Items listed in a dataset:
- - - -
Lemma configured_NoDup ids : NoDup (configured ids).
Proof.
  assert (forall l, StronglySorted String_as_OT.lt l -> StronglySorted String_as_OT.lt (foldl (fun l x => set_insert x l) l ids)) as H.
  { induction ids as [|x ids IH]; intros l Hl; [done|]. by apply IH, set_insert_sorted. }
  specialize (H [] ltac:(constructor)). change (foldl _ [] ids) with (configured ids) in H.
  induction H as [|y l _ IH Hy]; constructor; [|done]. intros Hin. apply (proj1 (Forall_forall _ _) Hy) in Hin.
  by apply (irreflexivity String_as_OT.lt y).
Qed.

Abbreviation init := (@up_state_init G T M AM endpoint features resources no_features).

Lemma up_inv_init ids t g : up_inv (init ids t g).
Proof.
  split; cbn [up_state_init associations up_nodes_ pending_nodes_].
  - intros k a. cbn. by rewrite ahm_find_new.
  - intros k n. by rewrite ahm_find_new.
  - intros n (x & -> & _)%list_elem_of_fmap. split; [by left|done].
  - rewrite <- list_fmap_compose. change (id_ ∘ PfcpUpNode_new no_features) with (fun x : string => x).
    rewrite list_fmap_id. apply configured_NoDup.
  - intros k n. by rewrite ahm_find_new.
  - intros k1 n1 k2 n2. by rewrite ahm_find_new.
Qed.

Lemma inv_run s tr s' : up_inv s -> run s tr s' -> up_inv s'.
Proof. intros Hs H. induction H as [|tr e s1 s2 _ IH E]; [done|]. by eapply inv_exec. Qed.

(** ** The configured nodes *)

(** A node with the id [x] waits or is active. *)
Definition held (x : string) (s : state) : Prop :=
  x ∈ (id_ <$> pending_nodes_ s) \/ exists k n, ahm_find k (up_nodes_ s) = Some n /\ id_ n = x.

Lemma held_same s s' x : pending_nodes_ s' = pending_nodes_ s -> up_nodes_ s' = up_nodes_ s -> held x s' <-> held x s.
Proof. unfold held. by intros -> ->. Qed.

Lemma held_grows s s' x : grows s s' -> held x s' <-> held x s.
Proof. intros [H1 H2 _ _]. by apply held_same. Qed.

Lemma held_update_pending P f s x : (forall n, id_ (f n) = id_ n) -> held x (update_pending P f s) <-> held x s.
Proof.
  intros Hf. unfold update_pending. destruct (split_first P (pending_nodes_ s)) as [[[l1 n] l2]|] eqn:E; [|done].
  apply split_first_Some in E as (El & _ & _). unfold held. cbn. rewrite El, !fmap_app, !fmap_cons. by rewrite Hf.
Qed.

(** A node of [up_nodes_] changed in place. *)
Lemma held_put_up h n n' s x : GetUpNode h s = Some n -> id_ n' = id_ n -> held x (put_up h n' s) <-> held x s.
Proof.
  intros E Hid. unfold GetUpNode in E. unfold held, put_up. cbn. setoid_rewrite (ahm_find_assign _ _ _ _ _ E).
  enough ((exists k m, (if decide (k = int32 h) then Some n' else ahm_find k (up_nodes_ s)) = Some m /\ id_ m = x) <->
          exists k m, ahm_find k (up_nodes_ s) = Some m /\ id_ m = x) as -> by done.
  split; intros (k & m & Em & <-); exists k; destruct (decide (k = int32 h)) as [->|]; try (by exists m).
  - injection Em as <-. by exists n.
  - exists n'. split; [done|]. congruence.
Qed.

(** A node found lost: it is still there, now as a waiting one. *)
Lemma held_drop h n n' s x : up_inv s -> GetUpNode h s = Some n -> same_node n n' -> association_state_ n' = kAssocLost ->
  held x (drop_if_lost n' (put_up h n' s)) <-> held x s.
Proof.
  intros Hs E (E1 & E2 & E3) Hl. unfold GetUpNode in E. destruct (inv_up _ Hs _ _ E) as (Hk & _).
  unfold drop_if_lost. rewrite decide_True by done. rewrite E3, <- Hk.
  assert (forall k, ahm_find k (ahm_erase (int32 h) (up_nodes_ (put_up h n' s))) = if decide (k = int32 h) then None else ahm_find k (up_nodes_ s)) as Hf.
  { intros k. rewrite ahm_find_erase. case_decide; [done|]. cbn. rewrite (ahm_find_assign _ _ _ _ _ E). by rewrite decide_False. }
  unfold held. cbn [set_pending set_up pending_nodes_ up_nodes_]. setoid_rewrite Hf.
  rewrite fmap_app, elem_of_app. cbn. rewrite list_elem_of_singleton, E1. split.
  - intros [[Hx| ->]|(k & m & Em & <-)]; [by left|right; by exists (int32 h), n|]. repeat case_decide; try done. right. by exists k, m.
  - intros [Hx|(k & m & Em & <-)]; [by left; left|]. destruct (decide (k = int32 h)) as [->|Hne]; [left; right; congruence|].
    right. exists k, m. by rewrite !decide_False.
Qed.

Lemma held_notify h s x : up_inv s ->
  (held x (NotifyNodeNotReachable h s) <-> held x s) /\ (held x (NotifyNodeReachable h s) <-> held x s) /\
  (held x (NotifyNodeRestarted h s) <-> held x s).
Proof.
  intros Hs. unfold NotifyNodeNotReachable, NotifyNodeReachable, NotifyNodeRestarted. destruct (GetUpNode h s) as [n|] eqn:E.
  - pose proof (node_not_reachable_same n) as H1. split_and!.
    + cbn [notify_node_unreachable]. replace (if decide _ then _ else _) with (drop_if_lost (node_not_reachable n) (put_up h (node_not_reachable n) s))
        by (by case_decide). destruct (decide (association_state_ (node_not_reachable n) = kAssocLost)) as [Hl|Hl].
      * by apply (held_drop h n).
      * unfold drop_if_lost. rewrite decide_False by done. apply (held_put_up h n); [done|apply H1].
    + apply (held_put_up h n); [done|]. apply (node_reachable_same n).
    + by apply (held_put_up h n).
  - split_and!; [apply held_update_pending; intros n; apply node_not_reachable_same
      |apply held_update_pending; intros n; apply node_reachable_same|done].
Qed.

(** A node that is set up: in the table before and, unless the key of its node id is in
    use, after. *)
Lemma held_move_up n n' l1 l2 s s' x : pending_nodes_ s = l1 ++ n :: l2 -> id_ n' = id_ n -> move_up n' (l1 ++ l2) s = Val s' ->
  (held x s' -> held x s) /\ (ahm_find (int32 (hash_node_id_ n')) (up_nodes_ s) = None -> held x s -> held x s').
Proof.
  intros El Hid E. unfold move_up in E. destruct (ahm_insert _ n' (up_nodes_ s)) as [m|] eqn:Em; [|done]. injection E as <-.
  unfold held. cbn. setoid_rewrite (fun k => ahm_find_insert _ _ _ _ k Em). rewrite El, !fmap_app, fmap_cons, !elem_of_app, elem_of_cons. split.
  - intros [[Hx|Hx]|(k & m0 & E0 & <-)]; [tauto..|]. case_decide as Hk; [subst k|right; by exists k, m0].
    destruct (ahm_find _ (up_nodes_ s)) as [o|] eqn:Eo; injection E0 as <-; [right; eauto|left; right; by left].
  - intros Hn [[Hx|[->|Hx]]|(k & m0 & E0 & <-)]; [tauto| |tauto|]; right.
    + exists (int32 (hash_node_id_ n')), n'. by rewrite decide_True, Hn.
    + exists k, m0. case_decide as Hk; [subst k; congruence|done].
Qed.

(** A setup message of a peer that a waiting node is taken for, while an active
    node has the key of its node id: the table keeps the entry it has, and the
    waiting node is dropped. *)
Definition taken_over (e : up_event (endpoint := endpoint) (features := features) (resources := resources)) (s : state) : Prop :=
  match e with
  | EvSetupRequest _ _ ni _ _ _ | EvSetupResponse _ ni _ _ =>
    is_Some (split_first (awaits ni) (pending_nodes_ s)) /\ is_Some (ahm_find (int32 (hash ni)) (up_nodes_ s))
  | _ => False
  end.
- - - -
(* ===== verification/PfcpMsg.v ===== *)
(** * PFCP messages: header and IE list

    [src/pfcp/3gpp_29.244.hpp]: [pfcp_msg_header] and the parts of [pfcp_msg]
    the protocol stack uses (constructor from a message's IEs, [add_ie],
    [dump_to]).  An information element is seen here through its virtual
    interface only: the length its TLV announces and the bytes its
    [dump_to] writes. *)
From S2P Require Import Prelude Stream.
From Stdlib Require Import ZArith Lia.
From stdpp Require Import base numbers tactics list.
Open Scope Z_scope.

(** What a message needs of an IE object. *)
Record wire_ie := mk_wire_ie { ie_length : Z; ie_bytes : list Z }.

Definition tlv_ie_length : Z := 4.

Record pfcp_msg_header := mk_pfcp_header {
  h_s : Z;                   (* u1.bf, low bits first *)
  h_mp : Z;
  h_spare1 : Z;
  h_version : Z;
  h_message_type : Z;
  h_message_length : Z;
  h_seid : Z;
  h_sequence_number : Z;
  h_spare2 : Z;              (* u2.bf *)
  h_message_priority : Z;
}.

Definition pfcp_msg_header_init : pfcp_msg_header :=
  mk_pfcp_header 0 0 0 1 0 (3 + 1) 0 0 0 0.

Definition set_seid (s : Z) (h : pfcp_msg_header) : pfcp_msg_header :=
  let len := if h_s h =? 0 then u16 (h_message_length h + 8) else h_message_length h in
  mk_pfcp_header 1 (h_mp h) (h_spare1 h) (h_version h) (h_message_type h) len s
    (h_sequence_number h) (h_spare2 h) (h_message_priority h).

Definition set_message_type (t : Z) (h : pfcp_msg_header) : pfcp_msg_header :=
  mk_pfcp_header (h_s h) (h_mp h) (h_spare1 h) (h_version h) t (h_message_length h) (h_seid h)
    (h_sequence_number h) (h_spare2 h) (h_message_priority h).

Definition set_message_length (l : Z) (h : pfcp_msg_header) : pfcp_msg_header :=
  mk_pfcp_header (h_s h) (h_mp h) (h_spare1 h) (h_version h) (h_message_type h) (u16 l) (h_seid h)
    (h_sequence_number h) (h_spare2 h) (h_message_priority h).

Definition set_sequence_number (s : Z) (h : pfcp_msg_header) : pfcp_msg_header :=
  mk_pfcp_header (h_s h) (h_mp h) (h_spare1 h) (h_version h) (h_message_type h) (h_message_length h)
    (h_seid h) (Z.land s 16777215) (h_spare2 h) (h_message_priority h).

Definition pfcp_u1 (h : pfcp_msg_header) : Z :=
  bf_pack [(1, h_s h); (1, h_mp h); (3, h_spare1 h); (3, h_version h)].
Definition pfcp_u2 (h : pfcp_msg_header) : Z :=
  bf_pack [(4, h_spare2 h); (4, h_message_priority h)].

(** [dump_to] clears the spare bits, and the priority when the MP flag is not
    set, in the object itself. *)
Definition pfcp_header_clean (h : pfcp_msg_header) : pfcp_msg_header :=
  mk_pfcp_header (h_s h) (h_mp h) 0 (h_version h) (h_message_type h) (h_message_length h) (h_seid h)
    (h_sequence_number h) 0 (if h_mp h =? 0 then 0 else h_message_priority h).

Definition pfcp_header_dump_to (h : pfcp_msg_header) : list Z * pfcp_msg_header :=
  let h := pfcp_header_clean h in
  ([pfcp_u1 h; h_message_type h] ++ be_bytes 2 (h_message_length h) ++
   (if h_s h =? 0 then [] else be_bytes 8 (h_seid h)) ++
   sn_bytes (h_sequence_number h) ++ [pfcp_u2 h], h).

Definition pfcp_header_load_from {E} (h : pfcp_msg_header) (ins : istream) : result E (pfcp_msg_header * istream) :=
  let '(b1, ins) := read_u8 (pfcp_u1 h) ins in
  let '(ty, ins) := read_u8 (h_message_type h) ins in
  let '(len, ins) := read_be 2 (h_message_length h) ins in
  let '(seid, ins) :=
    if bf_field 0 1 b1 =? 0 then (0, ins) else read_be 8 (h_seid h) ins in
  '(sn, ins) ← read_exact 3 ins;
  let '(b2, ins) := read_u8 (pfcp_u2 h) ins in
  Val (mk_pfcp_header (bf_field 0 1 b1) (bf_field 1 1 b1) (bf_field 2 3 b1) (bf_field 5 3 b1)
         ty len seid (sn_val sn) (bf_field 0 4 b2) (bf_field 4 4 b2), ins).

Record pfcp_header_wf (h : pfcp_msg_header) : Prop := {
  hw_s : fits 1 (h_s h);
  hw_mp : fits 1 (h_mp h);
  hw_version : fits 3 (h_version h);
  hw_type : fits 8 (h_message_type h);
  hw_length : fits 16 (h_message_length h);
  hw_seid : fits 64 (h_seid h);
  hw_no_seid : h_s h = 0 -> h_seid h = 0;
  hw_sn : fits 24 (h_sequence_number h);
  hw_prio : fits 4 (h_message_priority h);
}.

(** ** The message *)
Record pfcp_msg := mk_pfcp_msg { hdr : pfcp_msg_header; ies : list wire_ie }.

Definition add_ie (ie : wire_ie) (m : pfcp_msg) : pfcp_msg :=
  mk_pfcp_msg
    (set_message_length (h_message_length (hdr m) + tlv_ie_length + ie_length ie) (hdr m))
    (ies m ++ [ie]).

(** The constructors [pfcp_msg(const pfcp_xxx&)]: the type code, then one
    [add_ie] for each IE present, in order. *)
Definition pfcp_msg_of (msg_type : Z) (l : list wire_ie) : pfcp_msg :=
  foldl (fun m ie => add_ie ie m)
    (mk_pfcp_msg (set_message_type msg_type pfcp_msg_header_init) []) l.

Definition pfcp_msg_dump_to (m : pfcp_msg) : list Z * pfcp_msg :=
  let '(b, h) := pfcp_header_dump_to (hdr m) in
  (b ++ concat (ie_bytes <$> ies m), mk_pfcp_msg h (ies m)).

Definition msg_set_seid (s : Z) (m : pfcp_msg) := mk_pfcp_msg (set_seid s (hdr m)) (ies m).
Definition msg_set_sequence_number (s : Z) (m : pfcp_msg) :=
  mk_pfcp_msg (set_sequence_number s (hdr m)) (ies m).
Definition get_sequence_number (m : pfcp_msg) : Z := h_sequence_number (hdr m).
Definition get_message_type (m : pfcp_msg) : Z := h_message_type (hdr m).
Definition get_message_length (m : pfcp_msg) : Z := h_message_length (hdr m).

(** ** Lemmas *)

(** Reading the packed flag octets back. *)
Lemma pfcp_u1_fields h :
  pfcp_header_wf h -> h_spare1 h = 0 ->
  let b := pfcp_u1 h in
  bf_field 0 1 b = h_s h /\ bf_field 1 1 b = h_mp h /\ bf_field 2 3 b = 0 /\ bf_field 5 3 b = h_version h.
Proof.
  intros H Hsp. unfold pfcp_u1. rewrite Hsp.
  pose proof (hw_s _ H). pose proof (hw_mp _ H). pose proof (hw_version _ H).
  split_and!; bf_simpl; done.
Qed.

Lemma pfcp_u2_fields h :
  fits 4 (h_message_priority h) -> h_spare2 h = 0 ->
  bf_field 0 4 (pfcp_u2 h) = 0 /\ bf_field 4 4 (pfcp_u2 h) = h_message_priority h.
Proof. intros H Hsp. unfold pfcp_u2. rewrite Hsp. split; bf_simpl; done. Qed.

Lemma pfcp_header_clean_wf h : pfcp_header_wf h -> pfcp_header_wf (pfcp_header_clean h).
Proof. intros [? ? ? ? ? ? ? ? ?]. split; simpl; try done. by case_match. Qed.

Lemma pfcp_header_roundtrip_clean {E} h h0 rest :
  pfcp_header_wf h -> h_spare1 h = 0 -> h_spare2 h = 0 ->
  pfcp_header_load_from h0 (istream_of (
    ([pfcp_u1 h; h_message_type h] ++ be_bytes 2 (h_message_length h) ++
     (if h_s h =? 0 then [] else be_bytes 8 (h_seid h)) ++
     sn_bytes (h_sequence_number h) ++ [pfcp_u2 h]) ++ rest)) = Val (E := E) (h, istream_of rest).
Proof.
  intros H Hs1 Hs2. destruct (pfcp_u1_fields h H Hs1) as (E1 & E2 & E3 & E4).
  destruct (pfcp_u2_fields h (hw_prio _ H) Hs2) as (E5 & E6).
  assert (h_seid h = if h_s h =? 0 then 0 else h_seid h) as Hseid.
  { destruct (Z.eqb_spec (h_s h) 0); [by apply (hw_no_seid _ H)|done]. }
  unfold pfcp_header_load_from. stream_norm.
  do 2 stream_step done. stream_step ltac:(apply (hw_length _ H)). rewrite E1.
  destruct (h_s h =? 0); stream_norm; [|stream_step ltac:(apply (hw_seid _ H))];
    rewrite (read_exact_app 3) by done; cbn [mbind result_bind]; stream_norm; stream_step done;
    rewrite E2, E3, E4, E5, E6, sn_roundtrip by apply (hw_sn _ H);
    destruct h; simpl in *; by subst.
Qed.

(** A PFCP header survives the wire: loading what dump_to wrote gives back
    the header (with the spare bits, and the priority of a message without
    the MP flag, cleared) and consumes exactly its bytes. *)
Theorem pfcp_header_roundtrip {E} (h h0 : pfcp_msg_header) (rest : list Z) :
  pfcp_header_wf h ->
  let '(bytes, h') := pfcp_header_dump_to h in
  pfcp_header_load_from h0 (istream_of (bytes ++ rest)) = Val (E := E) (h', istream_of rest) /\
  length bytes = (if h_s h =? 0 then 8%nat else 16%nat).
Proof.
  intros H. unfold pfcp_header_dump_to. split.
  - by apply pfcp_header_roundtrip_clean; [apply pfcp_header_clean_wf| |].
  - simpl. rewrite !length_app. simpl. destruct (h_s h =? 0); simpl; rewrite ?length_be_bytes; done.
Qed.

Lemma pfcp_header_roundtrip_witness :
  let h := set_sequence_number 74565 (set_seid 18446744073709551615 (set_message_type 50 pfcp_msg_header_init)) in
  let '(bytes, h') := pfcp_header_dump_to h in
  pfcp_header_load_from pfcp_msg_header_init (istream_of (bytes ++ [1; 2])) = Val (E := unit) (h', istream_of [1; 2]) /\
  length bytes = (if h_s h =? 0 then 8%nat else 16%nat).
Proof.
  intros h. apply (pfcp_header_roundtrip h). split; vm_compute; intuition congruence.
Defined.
- - - -
Search the entries for the word "assert". Copy each line where it appears.

*Written answer*
  assert (forall l, StronglySorted String_as_OT.lt l -> StronglySorted String_as_OT.lt (foldl (fun l x => set_insert x l) l ids)) as H.
  assert (forall k, ahm_find k (ahm_erase (int32 h) (up_nodes_ (put_up h n' s))) = if decide (k = int32 h) then None else ahm_find k (up_nodes_ s)) as Hf.
  assert (h_seid h = if h_s h =? 0 then 0 else h_seid h) as Hseid.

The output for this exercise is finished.